Module 4 Session 4.5 Regression Testing

Regression Testing Fundamentals

Differentiate progressive vs regressive testing and restate objectives — ISTQB Foundation Level §5.2 | Chapter 8: Regression Testing

Learning Objectives
  • Define regression testing and explain why it is a software maintenance necessity.
  • Distinguish between progressive testing and regressive testing with examples.
  • State the three core objectives of regression testing.
  • Identify the contexts that trigger a regression testing cycle.
  • Explain why regression testing is both necessary and challenging (the regression testing problem).

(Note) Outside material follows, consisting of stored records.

(** * ItemStore backend: the query layer and the statistics cache

    A shallow embedding of the two route modules of the backend, and the
    properties of the specification checked against it. The items route is
    backend/src/routes/items.js; the statistics route ([GET /api/stats]) is
    the third file held in SOLUTION.md, and the line numbers quoted for it are
    those of SOLUTION.md.

    - [Js]     : the fragment of JavaScript the routes rely on (truthiness of
                 the values met, [parseInt], [toLowerCase], [includes],
                 [Array.prototype.slice], [Math.ceil] of a quotient,
                 [Math.round]).
    - [Items]  : [GET /api/items] and [GET /api/items/:id].
    - [Stats]  : [calculateStats], and [getStats] as a cooperative task:
                 an [async] function runs atomically between two [await]s,
                 so a call is a small state machine resumed by the event
                 loop, and the module-level [statsCache] is the state shared
                 by every call in flight.
    - [JsLib]  : more of JavaScript: [trim], the decimal [toString] of an
                 integer, what [JSON.stringify] makes of a Number.
    - [Lookup] : what the specification says of identifiers.
    - [Create] : [POST /api/items], one request alone and handlers in
                 flight together.
    - [Client] : the requests of frontend/src/state/DataContext.js and the
                 pagination bar of frontend/src/pages/Items.js.
    - [StatsUse] : what the counts of [calculateStats] and the calls of
                 [getStats] add up to, the reads of each call, and a stored
                 item as the statistics read it.

    The theory modules follow the definitions, in the same order. *)

From Stdlib Require Import ZArith List Bool Ascii String Lia Floats.
From Stdlib Require DecimalString DecimalPos.
From stdpp Require Import base option list gmap strings.

(* ===================================================================== *)
(** * The JavaScript fragment *)
(* ===================================================================== *)

Module Js.

(** Values as [JSON.parse] gives them for the fields of a stored object. A
    field that is absent reads as [JsUndefined]; arrays and nested objects are
    [JsObject] (no route looks inside one). *)
Inductive jsval :=
| JsUndefined
| JsNull
| JsBool (b : bool)
| JsNum (x : float)
| JsStr (s : string)
| JsObject.

(** Strings are sequences of bytes here; the operations below are exact on
    ASCII text. (JavaScript strings are UTF-16 and [toLowerCase] also folds
    letters beyond ASCII; such text is outside this model.) *)

Definition code (c : ascii) : N := N_of_ascii c.

(** [String.prototype.toLowerCase], on ASCII: 'A'..'Z' go to 'a'..'z'. *)
Definition lower (c : ascii) : ascii :=
  if ((65 <=? code c) && (code c <=? 90))%N
  then ascii_of_N (code c + 32) else c.

Fixpoint toLowerCase (s : string) : string :=
  match s with
  | EmptyString => EmptyString
  | String c s' => String (lower c) (toLowerCase s')
  end.

(** [s.startsWith(p)]: used by [includes] below. *)
Fixpoint startsWith (p s : string) : bool :=
  match p, s with
  | EmptyString, _ => true
  | String a p', String b s' => if Ascii.eqb a b then startsWith p' s' else false
  | String _ _, EmptyString => false
  end.

(** [s.includes(p)]: [p] occurs in [s] at some position. *)
Fixpoint includes (s p : string) : bool :=
  startsWith p s ||
  match s with
  | EmptyString => false
  | String _ s' => includes s' p
  end.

What Is Regression Testing?

ISTQB Definition:
"Regression testing is the selective retesting of a system or component to verify that modifications have not caused unintended effects and that the system or component still complies with its specified requirements."
Chowdhury (Software Testing, 2nd ed.) Definition:
"Regression testing is a software maintenance task performed on a modified program to instil confidence that changes are correct and have not adversely affected the unchanged portions of the program."
Key word: Selective
Regression testing does not re-run every test that has ever been written. It selects tests relevant to the change made — a fundamental challenge in practice.
Key word: Unintended effects
The primary fear in regression is that a correct fix in one area silently breaks something that was working correctly before.
Key word: Modified program
Regression applies whenever the software changes: bug fix, new feature, configuration change, library upgrade, or database change.
Simple analogy: Imagine a bridge engineer repairs a crack in one support column. Before reopening the bridge, they inspect all other columns, connections, and load-bearing components to confirm the repair did not affect them. That inspection is regression testing.

Why Regression Testing Is Needed

Software changes constantly. Every change — no matter how small — carries the risk of introducing new defects or reactivating previously fixed ones. Regression testing is the safety net that catches these regressions before they reach users.

Without regression testing: A fix for Bug A inadvertently breaks Feature B. Since Feature B was not retested, the team ships the broken feature to production, creating a new incident.
With regression testing: After fixing Bug A, a targeted regression cycle re-executes tests covering Feature B and surrounding functionality. The break in Feature B is detected before release.
Why changes cause regressions:
  • Shared code paths: A function used by Feature A and Feature B is modified for Feature A, unknowingly altering Feature B's behaviour.
  • State dependencies: A change to a database schema or shared variable affects multiple downstream modules.
  • Configuration interactions: A configuration change for one environment affects another.
  • Integration side effects: A library upgrade fixes one issue but changes behaviour elsewhere.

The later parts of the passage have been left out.